Fractional production variability plots published by Nelson (2001) have been used successfully in the past in many naturally fractured reservoirs around the world. Up to now, the generation of such graphs has been based on empirical observations from field production data. The variability of the graphs is qualitatively interpreted as a measure of reservoir heterogeneities.
This paper presents a sequential methodology to reproduce the empirical fractional variability plots of the Nikanassin tight gas formation using real data, an empirical variability distribution model (VDM) and dual-porosity numerical simulation. Different simulation approaches and multiple sensitivities were generated from the simplest to the most detailed cases to understand what causes the curvature of the fractional production variability plot (FPVP) in Nikanassin wells. The base simulation case is a homogeneous dual porosity model where porosity and permeability are set constant for matrix and fractures. A second case accounts for a heterogeneous dual porosity model generated through statistical distributions of porosity and permeability. Finally, Discrete Fracture Network (DFN) methodology is used to generate multiple fracture models from where stochastic fracture properties are generated for the simulation model.

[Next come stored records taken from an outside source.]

(** The run of [from .query_engine import QueryEngine] in the package object
    [p], from the state [st]. *)
Inductive import_query_engine (env : environment) (p : loc) (st : interp)
    : exn + unit -> interp -> Prop :=
  | iqe_sibling_fails e st1 :
      submodule_import env sibling_name "query_engine" p st (inl e) st1 ->
      import_query_engine env p st (inl e) st1
  | iqe_submodule_fails s st1 e st2 :
      submodule_import env sibling_name "query_engine" p st (inr s) st1 ->
      hasattr st1 s "__path__" = true ->
      hasattr st1 s "QueryEngine" = false ->
      submodule_import env submodule_name "QueryEngine" s st1 (inl e) st2 ->
      e ≠ ModuleNotFoundError submodule_name ->
      import_query_engine env p st (inl e) st2
  | iqe_no_attribute s st1 st2 :
      submodule_import env sibling_name "query_engine" p st (inr s) st1 ->
      fromlist_done env s st1 st2 ->
      getattr st2 s "QueryEngine" = None ->
      import_query_engine env p st
        (inl (CannotImportName "QueryEngine"
                (default "<unknown module name>" (module_name st2 s)))) st2
  | iqe_bound s st1 st2 v :
      submodule_import env sibling_name "query_engine" p st (inr s) st1 ->
      fromlist_done env s st1 st2 ->
      getattr st2 s "QueryEngine" = Some v ->
      import_query_engine env p st (inr tt)
        (Interp (alter (fun ns => <["QueryEngine" := v]> ns) p (objects st2))
                (sys_modules st2)).

(** Why the import statement can fail, in terms of the state [st] it starts
    from and the state [st'] it leaves. *)
Inductive import_failure (env : environment) (st st' : interp) : exn -> Prop :=
  | sibling_not_found :
      sys_modules st !! sibling_name = None ->
      finder env sibling_name = None ->
      import_failure env st st' (ModuleNotFoundError sibling_name)
  | sibling_body_raised fm e :
      sys_modules st !! sibling_name = None ->
      finder env sibling_name = Some fm ->
      fm_body fm = Raises e ->
      import_failure env st st' e
  | submodule_body_raised fm e :
      finder env submodule_name = Some fm ->
      fm_body fm = Raises e ->
      import_failure env st st' e
  | attribute_missing s from :
      sys_modules st' !! sibling_name = Some s ->
      getattr st' s "QueryEngine" = None ->
      import_failure env st st' (CannotImportName "QueryEngine" from).

(** The sibling module is available and defines [QueryEngine] as [v]: it is
    registered with that attribute, or it is found and its body binds it. *)
Inductive sibling_provides (env : environment) (st : interp) (v : value) : Prop :=
  | provided_registered s :
      sys_modules st !! sibling_name = Some s ->
      getattr st s "QueryEngine" = Some v ->
      sibling_provides env st v
  | provided_found fm b :
      sys_modules st !! sibling_name = None ->
      finder env sibling_name = Some fm ->
      fm_body fm = Returns b ->
      b !! "QueryEngine" = Some v ->
      sibling_provides env st v.

(** The sibling module as the registry of a state has it. *)
Definition sibling_of (st : interp) : option namespace :=
  sys_modules st !! sibling_name ≫= fun s => objects st !! s.

(** ** Concrete environments

    A fresh interpreter, an installation in which [query_engine.py] sits next
    to the package and defines a class [QueryEngine] (besides a name it
    imported itself), and an installation in which it is absent. *)
Definition st_empty : interp := Interp ∅ ∅.

Definition query_engine_module : found_module :=
  FoundModule "/site/matgendb/query_engine.py" None
    (Returns (<["QueryEngine" := VObj 1]> (<["pymongo" := VObj 2]> ∅))).

Definition env_with_sibling : environment :=
  Environment "/site/matgendb" ∅
    (fun name => if decide (name = sibling_name) then Some query_engine_module
                 else None).

Definition env_without_sibling : environment :=
  Environment "/site/matgendb" ∅ (fun _ => None).

(** Another installation of the same sibling module, and an interpreter in
    which an unrelated module has already been imported. *)
Definition env_elsewhere : environment :=
  Environment "/opt/lib/matgendb" ∅
    (fun name => if decide (name = sibling_name) then Some query_engine_module
                 else None).

Definition st_busy : interp :=
  Interp (<[1%positive := <["__name__" := VStr "os"]> ∅]> ∅)
         (<["os" := 1%positive]> ∅).

(** The attributes the package object is created with. *)
Definition package_attrs (env : environment) : namespace :=
  module_attrs package_name (package_dir env +:+ "/__init__.py")
               (Some [package_dir env]).

(** ** A vendored copy of the package

    An interpreter in which the package has been copied into another one,
    under the name [vendor.matgendb], and its sibling module is imported. *)
Definition st_vendored : interp :=
  Interp (<[2%positive := <["QueryEngine" := VObj 1]>
                            (<["__name__" := VStr "vendor.matgendb.query_engine"]> ∅)]>
         (<[1%positive := <["__package__" := VStr "vendor.matgendb"]> ∅]> ∅))
         (<["vendor.matgendb.query_engine" := 2%positive]> ∅).

(** The object the sibling module is created as, when the import of the
    package has to load it: the first identity free once the package object
    exists. *)
Definition sibling_object (env : environment) (st : interp) : loc :=
  fresh (dom (objects (prelude_state env st))).

(** An installation whose [query_engine.py] defines no [QueryEngine]. *)
Definition env_without_class : environment :=
  Environment "/site/matgendb" ∅
    (fun name =>
       if decide (name = sibling_name)
       then Some (FoundModule "/site/matgendb/query_engine.py" None
                    (Returns (<["pymongo" := VObj 2]> ∅)))
       else None).

(** An installation whose [query_engine.py] cannot be run: it imports a
    library that is not installed. *)
Definition env_broken_sibling : environment :=
  Environment "/site/matgendb" ∅
    (fun name =>
       if decide (name = sibling_name)
       then Some (FoundModule "/site/matgendb/query_engine.py" None
                    (Raises (ModuleNotFoundError "pymongo")))
       else None).


(** * Properties *)

(** ** The interpreter, stage by stage *)

Lemma hasattr_true st m x : hasattr st m x = true <-> is_Some (getattr st m x).
Proof. unfold hasattr. by rewrite bool_decide_eq_true. Qed.

Lemma hasattr_false st m x : hasattr st m x = false <-> getattr st m x = None.
Proof. unfold hasattr. rewrite bool_decide_eq_false. by rewrite eq_None_not_Some. Qed.

Lemma package_object_fresh st : objects st !! package_object st = None.
Proof. unfold package_object. apply not_elem_of_dom. apply is_fresh. Qed.

Lemma fresh_object_ne st l ns : objects st !! l = Some ns -> l ≠ fresh (dom (objects st)).
Proof.
  intros Hl ->. pose proof (package_object_fresh st) as Hf.
  unfold package_object in Hf. congruence.
Qed.

(** Finding and loading a module that is not registered. *)
Lemma find_spec_and_load_eq env name st :
  sys_modules st !! name = None ->
  find_spec_and_load env name st =
    match finder env name with
    | None => (inl (ModuleNotFoundError name), st)
    | Some fm =>
        let m := fresh (dom (objects st)) in
        let attrs := module_attrs name (fm_origin fm) (fm_search fm) in
        match fm_body fm with
        | Returns b =>
            (inr m, Interp (<[m := b ∪ attrs]> (objects st))
                           (<[name := m]> (sys_modules st)))
        | Raises e => (inl e, Interp (<[m := attrs]> (objects st)) (sys_modules st))
        end
    end.
Proof.
  intros Hnone. unfold find_spec_and_load.
  destruct (finder env name) as [fm|]; [|done].
  unfold load_unlocked, bind, new_module, register, unregister, raise, ret.
  cbn [objects sys_modules].
  destruct (fm_body fm) as [b|e]; cbn [objects sys_modules].
  - by rewrite alter_insert_eq.
  - by rewrite delete_insert_eq, delete_id.
Qed.

(** [find_and_load] on a name of at least two components whose parent is
    registered. *)
Lemma find_and_load_child env child par rest pm st :
  let name := dotted (child :: par :: rest) in
  let parent := dotted (par :: rest) in
  name ≠ parent ->
  sys_modules st !! parent = Some pm ->
  find_and_load env (child :: par :: rest) st =
    match sys_modules st !! name with
    | Some m => (inr m, st)
    | None =>
        if hasattr st pm "__path__" then
          match find_spec_and_load env name st with
          | (inr m, st') =>
              (inr m, Interp (alter (fun ns => <[child := VModule m]> ns) pm (objects st'))
                             (sys_modules st'))
          | r => r
          end
        else (inl (ModuleNotFoundError name), st)
    end.
Proof.
  intros name parent Hne Hpar.
  cbn [find_and_load]. fold name parent. unfold bind at 1, get at 1.
  destruct (sys_modules st !! name) as [m|] eqn:Hname; [done|].
  unfold bind at 1. rewrite decide_True by (rewrite Hpar; eauto).
  unfold ret at 1, bind at 1, get at 1. rewrite Hname, Hpar.
  destruct (hasattr st pm "__path__"); [|done].
  rewrite (find_spec_and_load_eq env name st Hname). unfold bind at 1.
  rewrite (find_spec_and_load_eq env name st Hname).
  destruct (finder env name) as [fm|]; [|done].
  destruct (fm_body fm) as [b|e]; [|done].
  unfold bind, get, setattr, ret; cbn [objects sys_modules].
  rewrite lookup_insert_ne by done. by rewrite Hpar.
Qed.

Lemma find_and_load_submodule env child par rest pm st r st' :
  dotted (child :: par :: rest) ≠ dotted (par :: rest) ->
  sys_modules st !! dotted (par :: rest) = Some pm ->
  find_and_load env (child :: par :: rest) st = (r, st') ->
  submodule_import env (dotted (child :: par :: rest)) child pm st r st'.
Proof.
  intros Hne Hpar. rewrite (find_and_load_child env child par rest pm st Hne Hpar).
  set (name := dotted (child :: par :: rest)).
  destruct (sys_modules st !! name) as [m|] eqn:Hname.
  { intros [= <- <-]. by constructor. }
  destruct (hasattr st pm "__path__") eqn:Hpath.
  2:{ intros [= <- <-]. by constructor. }
  rewrite (find_spec_and_load_eq env _ st Hname).
  destruct (finder env name) as [fm|] eqn:Hfind.
  2:{ intros [= <- <-]. by constructor. }
  destruct (fm_body fm) as [b|e] eqn:Hbody; cbn zeta; intros [= <- <-].
  - by eapply import_loaded.
  - by eapply import_body_raises.
Qed.

Lemma gcd_import_sibling env st p r st' :
  sys_modules st !! package_name = Some p ->
  gcd_import env sibling_name st = (r, st') ->
  submodule_import env sibling_name "query_engine" p st r st'.
Proof.
  intros Hp. unfold gcd_import.
  change (rcomponents sibling_name) with ["query_engine"; "matgendb"].
  by apply (find_and_load_submodule env "query_engine" "matgendb" [] p st).
Qed.

Lemma gcd_import_submodule env st s r st' :
  sys_modules st !! sibling_name = Some s ->
  gcd_import env submodule_name st = (r, st') ->
  submodule_import env submodule_name "QueryEngine" s st r st'.
Proof.
  intros Hp. unfold gcd_import.
  change (rcomponents submodule_name) with ["QueryEngine"; "query_engine"; "matgendb"].
  by apply (find_and_load_submodule env "QueryEngine" "query_engine" ["matgendb"] s st).
Qed.

(** What a submodule import does to the registry and to the objects. *)
Lemma submodule_import_registered env name child pm st m st' :
  submodule_import env name child pm st (inr m) st' ->
  sys_modules st' !! name = Some m.
Proof.
  inversion 1; subst; [done|]. cbn. apply lookup_insert_eq.
Qed.

Lemma submodule_import_registry_mono env name child pm st r st' k m :
  submodule_import env name child pm st r st' ->
  sys_modules st !! k = Some m -> sys_modules st' !! k = Some m.
Proof.
  inversion 1; subst; try done. intros Hk. cbn.
  rewrite lookup_insert_ne; [done|congruence].
Qed.

Lemma submodule_import_objects env name child pm st r st' l ns :
  submodule_import env name child pm st r st' ->
  objects st !! l = Some ns -> l ≠ pm ->
  objects st' !! l = Some ns.
Proof.
  inversion 1; subst; try done; intros Hl Hne; cbn.
  - rewrite lookup_insert_ne; [done|]. symmetry. by eapply fresh_object_ne.
  - rewrite lookup_alter_ne by done.
    rewrite lookup_insert_ne; [done|]. symmetry. by eapply fresh_object_ne.
Qed.

Lemma submodule_import_parent env name child pm st r st' ns :
  submodule_import env name child pm st r st' ->
  objects st !! pm = Some ns ->
  objects st' !! pm =
    Some (match r with
          | inr m => if decide (is_Some (sys_modules st !! name)) then ns
                     else <[child := VModule m]> ns
          | inl _ => ns
          end).
Proof.
  inversion 1; subst; try done; intros Hl; cbn.
  - rewrite decide_True; [done|]. eauto.
  - rewrite lookup_insert_ne; [done|]. symmetry. by eapply fresh_object_ne.
  - rewrite decide_False by (rewrite H0; by intros [? ?]).
    rewrite lookup_alter_eq, lookup_insert_ne; [by rewrite Hl|].
    symmetry. by eapply fresh_object_ne.
Qed.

It is concluded that curvature of the variability plot is mainly affected by the occurrence of natural fracture density. This finding permits estimating fracture density approximately parallel to the northwest/southeast-trending thrust belt of the Canadian Rocky Mountains in both the west and east side of the deformation wedge. An unexpected result is that for a significant change in fracture permeability and porosity with constant fracture density, the fractional production variability curve is not affected significantly in the case of gas reservoirs. Although the method is applied specifically to the Nikanassin tight gas formation, the theory is developed in detail in such a way that the methodology can be applied in other tight gas reservoirs around the world. Findings from this work are in good agreement with the geological description of the Nikanassin formation and with a previous production analysis performed in the six study areas based on the cumulative number of wells versus yearly cumulative gas production.